Until a year ago (Sept 2002) I firmly bought into the ideas behind (see #3 above) - Postwar American painters also famously exploited the symbolic flexibility of non-representational compositions, prodding the skeins of drips, bundles of brushstrokes, hazy bands of color, squares, and stripes away from interpretations as handsome background visuals by sidling up to deeper issues of chaos, struggle, sublimity and quasi-mystical spirituality. Actually as I write this, November 5, 2003, I believe that we as abstract artists can define our art in any way we want. What we say it is - it is. A very Duchampian thing to do! One step further - regardless of style (you define style here) a person can define what he/she does as art. People who do this creates a long inventory. I won't add to the record here. What do I do? Continue to add more BS to my already heady stash of BS, or strip-out the BS and build a better truth? I am opting for the later! What do I do?
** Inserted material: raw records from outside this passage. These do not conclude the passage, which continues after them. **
(** The two literals of [writeDevelopmentConfig], byte for byte: each starts
    with the line feed after the opening back quote and ends with the one
    before the closing back quote. *)
Definition developmentConfig : string :=
  "
/**
 * Development environment settings
 */

if (process.env.VCAP_SERVICES) {
  vcapServices = JSON.parse(process.env.VCAP_SERVICES);

  module.exports = {

    /***************************************************************************
     * Set the default database connection for models in the development       *
     * environment (see config/connections.js and config/models.js )           *
     ***************************************************************************/

    models: {
      connection: 'sailsPsql',
      migrate: 'drop'
    },
    connections: {
      sailsPsql: {
        adapter: 'sails-postgresql',
        url: vcapServices.elephantsql[0].credentials.uri
      }
    },

    /***************************************************************************
     * Session configuration                                                   *
     ***************************************************************************/

    session: {
      adapter: 'redis',
      host: vcapServices.rediscloud[0].credentials.hostname,
      port: vcapServices.rediscloud[0].credentials.port,
      pass: vcapServices.rediscloud[0].credentials.password,
      prefix: 'sess:',
      // ttl: <redis session TTL in seconds>,
      // db: 0,
    },

    /***************************************************************************
     * WebSocket Configuration                                                 *
     ***************************************************************************/

    sockets: {
      adapter: 'socket.io-redis',
      host: vcapServices.rediscloud[0].credentials.hostname,
      port: vcapServices.rediscloud[0].credentials.port,
      pass: vcapServices.rediscloud[0].credentials.password,
      // db: 'sails',
    },

    /***************************************************************************
     * Set the port in the development environment to 80                       *
     ***************************************************************************/

    port: process.env.PORT,

    /***************************************************************************
     * Set the log level in development environment to " +:+ dquote +:+ "silent" +:+ dquote +:+ "                *
     ***************************************************************************/

    log: {
       level: " +:+ dquote +:+ "verbose" +:+ dquote +:+ "
    }

  };
}
".

Definition localConfig : string :=
  "
/**
 * Local environment settings
 */

module.exports = {

  /***************************************************************************
   * Set the default database connection for models in the local             *
   * environment (see config/connections.js and config/models.js )           *
   ***************************************************************************/

  models: {
    connection: 'localDiskDb',
  },
  connections: {
    localDiskDb: {
      adapter: 'sails-disk',
    }
  },

  /***************************************************************************
   * Session configuration                                                   *
   ***************************************************************************/

  session: {
  },

  /***************************************************************************
   * WebSocket Configuration                                                 *
   ***************************************************************************/

  sockets: {
  },

  /***************************************************************************
   * Set the port in the development environment to 80                       *
   ***************************************************************************/

  port: process.env.PORT || 1337,

  /***************************************************************************
   * Set the log level in development environment to " +:+ dquote +:+ "silent" +:+ dquote +:+ "                *
   ***************************************************************************/

  log: {
     level: " +:+ dquote +:+ "verbose" +:+ dquote +:+ "
  }

};
".

Definition writeDevelopmentConfig : M unit :=
  err <- ioutil_WriteFile "config/env/development.js" developmentConfig 420 ;;
  if_err err (fun e =>
    fmt_Println [Str "Error writing configuration"; Err e] ;;;
    os_Exit 1) ;;;
  fmt_Println [Str "Updated config/env/development.js"] ;;;
  err <- ioutil_WriteFile "config/local.js" localConfig 420 ;;
  if_err err (fun e =>
    fmt_Println [Str "Error writing configuration"; Err e] ;;;
    os_Exit 1) ;;;
  fmt_Println [Str "Updated config/local.js"].

Definition packages : list string :=
  ["connect-redis@1.4.5"; "sails-postgresql"; "socket.io-redis"].
(** * wellness_aws: the blink-detection core and its rate monitor

    A shallow embedding of [app/eye_tracker.py], [app/notification_manager.py],
    [old/config.py], [old/video_capture.py] and the event handlers of
    [app/main_app.py], and the properties of the blink pipeline proved on
    it.

    - Python [float] is IEEE 754 binary64: module [F] instantiates the
      Standard Library's executable [SpecFloat] operations at precision 53.
    - Python [int] is [Z].
    - A method of a class is a computation in the monad [M S]: it reads and
      writes the object ([self]), appends to a trace of observable events,
      and either returns or raises.  A raise keeps every write made before
      it, as in Python. *)

From Stdlib Require Import String ZArith List Bool Lia Sorted.
From Stdlib Require Import Floats.SpecFloat DecimalString.
Import ListNotations.
Open Scope string_scope.
Open Scope list_scope.
Open Scope Z_scope.

(** ** IEEE 754 binary64 *)

Module F.

Definition prec : Z := 53.
Definition emax : Z := 1024.

Definition float : Type := spec_float.

Definition add : float -> float -> float := SFadd prec emax.
Definition mul : float -> float -> float := SFmul prec emax.
Definition div : float -> float -> float := SFdiv prec emax.
Definition sqrt : float -> float := SFsqrt prec emax.
Definition ltb : float -> float -> bool := SFltb.
Definition leb : float -> float -> bool := SFleb.

(** [float(n)] for an integer [n], rounded to nearest even. *)
Definition of_Z (n : Z) : float := binary_normalize prec emax n 0 false.

(** The literal [n / d] read as a decimal constant, e.g. [0.21] is
    [ratio 21 100]: the double nearest to the quotient. *)
Definition ratio (n d : Z) : float := div (of_Z n) (of_Z d).

Definition zero : float := S754_zero false.
Definition pinf : float := S754_infinity false.

Definition is_nan (x : float) : bool :=
  match x with S754_nan => true | _ => false end.

Definition is_inf (x : float) : bool :=
  match x with S754_infinity _ => true | _ => false end.

Definition is_zero (x : float) : bool :=
  match x with S754_zero _ => true | _ => false end.

End F.

Abbreviation float := F.float.
Lemma formatData_rows data :
  map row_of (formatData data) = data.
Proof.
  unfold formatData.
  change (map row_of (imap formatEntry data)) with (row_of <$> imap formatEntry data).
  rewrite fmap_imap. rewrite <- (list_fmap_id data) at 2.
  rewrite <- (imap_const id). apply imap_ext. intros i [] _. reflexivity.
Qed.

Lemma formatData_lookup data i :
  formatData data !! i = formatEntry i <$> data !! i.
Proof. apply list_lookup_imap. Qed.

Lemma formatData_at_rank data e :
  e ∈ formatData data -> formatData data !! (rank e - 1)%nat = Some e.
Proof.
  intros [i Hi]%list_elem_of_lookup. rewrite <- Hi.
  rewrite formatData_lookup in Hi.
  destruct (data !! i) as [r|]; [|discriminate].
  injection Hi as <-. simpl. f_equal. lia.
Qed.

(** ** View filter *)

Section ViewProperties.

Variable toLowerCase : string -> string.

Lemma applyView_search lb filters searchTerm :
  applyView toLowerCase lb filters searchTerm
  = if truthy searchTerm
    then List.filter (matchesSearch toLowerCase searchTerm) (applyView toLowerCase lb filters "")
    else applyView toLowerCase lb filters "".
Proof. reflexivity. Qed.

Lemma applyView_sublist lb filters searchTerm :
  applyView toLowerCase lb filters searchTerm `sublist_of` lb.
Proof.
  unfold applyView.
  destruct (truthy (cohortType filters)), (truthy (cohortNumber filters)),
    (truthy searchTerm);
    repeat (etrans; [apply filter_sublist|]); reflexivity.
Qed.

Lemma matchesSearch_spec searchTerm e :
  matchesSearch toLowerCase searchTerm e = true <->
  exists field, In field (field_strings e) /\
    substring_of (toLowerCase searchTerm) (toLowerCase field).
Proof.
  unfold matchesSearch. rewrite existsb_exists. split.
  - intros [v [Hin Hv]]. exists (String_ v). split; [|by apply includes_spec].
    change (field_strings e) with (map String_ (Object_values e)).
    by apply in_map.
  - intros [field [Hin Hf]].
    change (field_strings e) with (map String_ (Object_values e)) in Hin.
    apply in_map_iff in Hin as (v & <- & Hin).
    exists v. split; [exact Hin | by apply includes_spec].
Qed.

(** C5. For every ranked dataset and criteria the view holds exactly the
    entries that satisfy all the criteria that are not empty: cohort type
    by equality, cohort number by (case-sensitive) containment, search
    term by containment, up to letter case, in the string form of any one
    of the eight fields (rank, enrollment id, name, e-mail, cohort type,
    cohort number, score, update time); an empty criterion lets every
    entry through.  The view is the dataset filtered by a test that holds
    exactly of those entries, and the string form of a number is, up to
    2^53 in magnitude, its decimal numeral. *)
Theorem applyView_exactly_the_matching filters searchTerm :
  (exists keep : LeaderboardEntry -> bool,
     (forall e, keep e = true <-> Meets toLowerCase filters searchTerm e) /\
     (forall lb, applyView toLowerCase lb filters searchTerm = List.filter keep lb)) /\
  (forall n, Z.abs n < 2 ^ 53 ->
     String_ (VNum n) = NilZero.string_of_int (Z.to_int n)).
Proof.
  split; [|exact String_safe_integer].
  exists (fun e =>
    (negb (truthy (cohortType filters))
     || bool_decide (cohort_type e = cohortType filters)) &&
    (negb (truthy (cohortNumber filters))
     || includes (cohort_number e) (cohortNumber filters)) &&
    (negb (truthy searchTerm) || matchesSearch toLowerCase searchTerm e)).
  split.
  - intros e. unfold Meets.
    rewrite !andb_true_iff, !orb_true_iff, !negb_true_iff, !truthy_false.
    rewrite bool_decide_eq_true, includes_spec, matchesSearch_spec. tauto.
  - intros lb. unfold applyView.
    rewrite !filter_if, !filter_filter.
    apply List.filter_ext. intros a. by rewrite andb_assoc.
Qed.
The most easily diagnosed hang-ups of abstract painting is the fear of the decorative, a deep-seated aversion to making pictures that offer no social, cultural, or historical insight beyond the pleasing and even novel arrangement of colors and forms within a field. Remove the fear and aversions and exploit the obvious. Discard this worn-out narrative! A very Duchampian thing to do. What do I do? Make decoration that includes: No social-cultural-historical insights, what you see is what you get, pleasing arrangements of colors and forms within the boundary of the field? Use every possible trick to accomplish this task? There is no hidden agenda anymore. Have fun! Maybe this is what I have been doing for 40+ years. Painting after May 2003 starts this journey again? Am I having fun? I am engaged in heady research. I am looking at all kinds of art. There is exciting work being done by serious people, young and old, in many styles and approaches. If I like an idea new to me, I will include it in a piece. I don't care where all of this goes. I don't feel there is an end to this travel. The journey continues. It is all very, very exciting indeed. November 2003 finds me continuing to make my mirrors with color and form.

NOTE: I think we as humans look too narrowly at events. We try to establish a general meaning about a very personal experience. Of course we can't keep our mouths shut! We need to experience an experience for what it is. What does a bird's song really mean? What does the sound of a waterfall really mean? What does a sunset really mean? I think we have to experience an experience as if we were unable to speak or write with words. If we want to share the experience with others, then we all need to meet at the location at the specified time and stand there experiencing together. Is a picture worth a 1,000 words? Can 1,000 words equal a picture? Who is counting and why?